## EXERCISE DESCRIPTION
Go through the data and copy each line where the string "declaration" appears.

━━━ DATA ━━━

(** C8: the dependency sets of a declaration never hold the
    declaration's own name, whatever its properties and navigation
    properties refer to. *)
Theorem C8_dependency_sets_exclude_self
    (typ : anyType) (entitySet complexSet enumSet : gset gostring) :
  typName typ ∉ (Zod.collectTypeAndEnumDeps typ entitySet complexSet enumSet).1
  ∧ typName typ
    ∉ (Zod.collectTypeAndEnumDeps typ entitySet complexSet enumSet).2.
Proof.
  unfold Zod.collectTypeAndEnumDeps.
  pose proof (foldl_addType_keeps_self_out
                (λ p, extractEdmTypeName (isCollection (pType p)).2)
                (typName typ) entitySet complexSet enumSet (typProps typ)
                (∅, ∅)) as Hprops.
  cbn zeta in Hprops.
  destruct Hprops as [Ht He]; [set_solver..|].
  pose proof (foldl_addType_keeps_self_out
                (λ n, extractEdmTypeName (isCollection (nType n)).2)
                (typName typ) entitySet complexSet enumSet (typNavs typ)
                _ Ht He) as Hnavs.
  cbn zeta in Hnavs.
  assert (∀ (A : Type) (f : A → gostring) (deps : gset gostring * gset gostring)
            (l : list A),
            foldl (λ deps x, let '(_, inner) := isCollection (f x) in
                             Zod.addType (typName typ) entitySet complexSet
                               enumSet deps (extractEdmTypeName inner)) deps l
            = foldl (λ deps x,
                       Zod.addType (typName typ) entitySet complexSet enumSet
                         deps (extractEdmTypeName (isCollection (f x)).2))
                    deps l) as Hfold.
  { intros A f deps l. revert deps.
    induction l as [|x l IH]; intros deps; [done|].
    cbn [foldl]. rewrite IH. by destruct (isCollection (f x)). }
  rewrite !(Hfold _ pType), !(Hfold _ nType) in *. exact Hnavs.
Qed.
Lemma settled_before_ge (index : nat) (t u : Instant) :
  settled_before index t u = false -> u <= t.
Proof.
  unfold settled_before.
  destruct (Nat.ltb_spec t u), (Nat.eqb_spec t u); simpl; try discriminate; lia.
Qed.

Lemma settled_before_lt (index : nat) (t u : Instant) :
  t < u -> settled_before index t u = true.
Proof.
  intros Hlt. unfold settled_before.
  now rewrite (proj2 (Nat.ltb_lt _ _) Hlt).
Qed.

Lemma settled_before_gt (index : nat) (t u : Instant) :
  u < t -> settled_before index t u = false.
Proof.
  intros Hlt. unfold settled_before.
  rewrite (proj2 (Nat.ltb_ge _ _)) by lia.
  rewrite (proj2 (Nat.eqb_neq _ _)) by lia. reflexivity.
Qed.

Lemma first_settled_pending_r {A} (index : nat) (p : Promise A) :
  first_settled index p Pending = p.
Proof. now destruct p. Qed.

Lemma Promise_race_pair {A} (p q : Promise A) :
  Promise_race [p; q] = first_settled 0 p q.
Proof.
  unfold Promise_race. simpl. now rewrite first_settled_pending_r.
Qed.

(** [Promise.all] of promises that are all fulfilled is fulfilled with
    their values, in the order of the promises, when the last of them
    settles. *)
Lemma Promise_all_from_fulfilled {A} (index : nat)
    (promises : list (Promise A)) :
  Forall (fun p => is_Some (fulfilment p)) promises ->
  exists (t : Instant) (values : list A),
    Promise_all_from index promises = Settles t (Fulfilled values)
    /\ Forall2 (fun p v => exists u, p = Settles u (Fulfilled v) /\ u <= t)
         promises values.
Proof.
  intros Hall. revert index.
  induction Hall as [|p promises [v Hv] _ IH]; intros index.
  - exists 0, []. split; [reflexivity|constructor].
  - destruct (IH (S index)) as (t & values & Hrest & Hvalues).
    destruct p as [|u [v'|e]]; simpl in Hv; try discriminate.
    injection Hv as ->.
    exists (Nat.max u t), (v :: values). split.
    + simpl. now rewrite Hrest.
    + constructor.
      * exists u. split; [reflexivity|lia].
      * eapply Forall2_impl; [exact Hvalues|].
        intros q w (u' & -> & Hle). exists u'. split; [reflexivity|lia].
Qed.

(** [Promise.all] is rejected as soon as one of the promises is. *)
Lemma Promise_all_from_rejected {A} (index : nat)
    (promises : list (Promise A)) (t : Instant) (e : JsValue) :
  Settles t (Rejected e) ∈ promises ->
  exists (u : Instant) (e' : JsValue),
    Promise_all_from index promises = Settles u (Rejected e') /\ u <= t.
Proof.
  revert index. induction promises as [|p promises IH]; intros index Hin.
  - inversion Hin.
  - apply elem_of_cons in Hin as [<-|Hin]; simpl.
    + destruct (Promise_all_from (S index) promises) as [|u [vs|e']];
        simpl; eauto.
      destruct (settled_before index t u) eqn:Htie; eauto.
      apply settled_before_ge in Htie. eauto.
    + destruct (IH (S index) Hin) as (u & e' & -> & Hle).
      destruct p as [|u' [v|e'']]; simpl; eauto.
      destruct (settled_before index u' u) eqn:Htie; eauto.
      apply settled_before_le in Htie. exists u', e''. split; [done|lia].
Qed.

Lemma Promise_all_from_not_rejected {A} (index : nat)
    (promises : list (Promise A)) :
  (forall u e, Promise_all_from index promises <> Settles u (Rejected e)) ->
  forall t e, Settles t (Rejected e) ∉ promises.
Proof.
  intros Hnot t e Hin.
  destruct (Promise_all_from_rejected index promises t e Hin)
    as (u & e' & Heq & _).
  exact (Hnot u e' Heq).
Qed.
Lemma groupby_In {A : Type} (col : A -> string) df g :
  In g (groupby col df) <->
  In (fst g) (map col df)
  /\ snd g = filter (fun r => String.eqb (col r) (fst g)) df.
Proof.
  unfold groupby. rewrite in_map_iff. split.
  - intros (k & <- & Hk). cbn. split; [|reflexivity].
    now apply unique_In, (stable_sort_In String.ltb).
  - intros [Hk Hg]. exists (fst g). split.
    + destruct g; cbn in *. now subst.
    + now apply (stable_sort_In String.ltb), unique_In.
Qed.

(** Two ascending lists with the same elements are the same list. *)
Lemma ascending_ext l l' :
  ascending l -> ascending l' -> (forall x, In x l <-> In x l') -> l = l'.
Proof.
  intros Hl. revert l'.
  induction Hl as [|x l Hl IH Hx]; intros l' Hl' Hin.
  - destruct l' as [|y l']; [reflexivity|].
    destruct (proj2 (Hin y) (or_introl eq_refl)).
  - destruct Hl' as [|y l' Hl' Hy].
    { destruct (proj1 (Hin x) (or_introl eq_refl)). }
    rewrite Forall_forall in Hx, Hy.
    assert (Hxy : x = y).
    { destruct (proj1 (Hin x) (or_introl eq_refl)) as [H | H]; [now symmetry|].
      destruct (proj2 (Hin y) (or_introl eq_refl)) as [H' | H']; [exact H'|].
      apply Hy in H. apply Hx in H'. apply ltb_asym in H. congruence. }
    subst y. f_equal. apply IH; [exact Hl'|].
    intro z. split; intros Hz.
    + destruct (proj1 (Hin z) (or_intror Hz)) as [H | H]; [|exact H].
      subst z. apply Hx in Hz. now rewrite ltb_irrefl in Hz.
    + destruct (proj2 (Hin z) (or_intror Hz)) as [H | H]; [|exact H].
      subst z. apply Hy in Hz. now rewrite ltb_irrefl in Hz.
Qed.

Lemma In_col_filter {A : Type} (col : A -> string) df k :
  In k (map col df) <-> filter (fun r => String.eqb (col r) k) df <> [].
Proof.
  split.
  - intros Hk Hnil. apply in_map_iff in Hk. destruct Hk as (r & <- & Hr).
    assert (H : In r (filter (fun r0 => String.eqb (col r0) (col r)) df))
      by (apply filter_In; split; [exact Hr | apply String.eqb_refl]).
    now rewrite Hnil in H.
  - intros Hne.
    destruct (filter (fun r => String.eqb (col r) k) df) as [|r g] eqn:Hf;
      [congruence|].
    assert (Hin : In r (r :: g)) by now left.
    rewrite <- Hf in Hin. apply filter_In in Hin. destruct Hin as [Hin Hk].
    apply String.eqb_eq in Hk. subst k. now apply in_map.
Qed.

━━━

## RESULT OF THE TASK
(** C8: the dependency sets of a declaration never hold the
    declaration's own name, whatever its properties and navigation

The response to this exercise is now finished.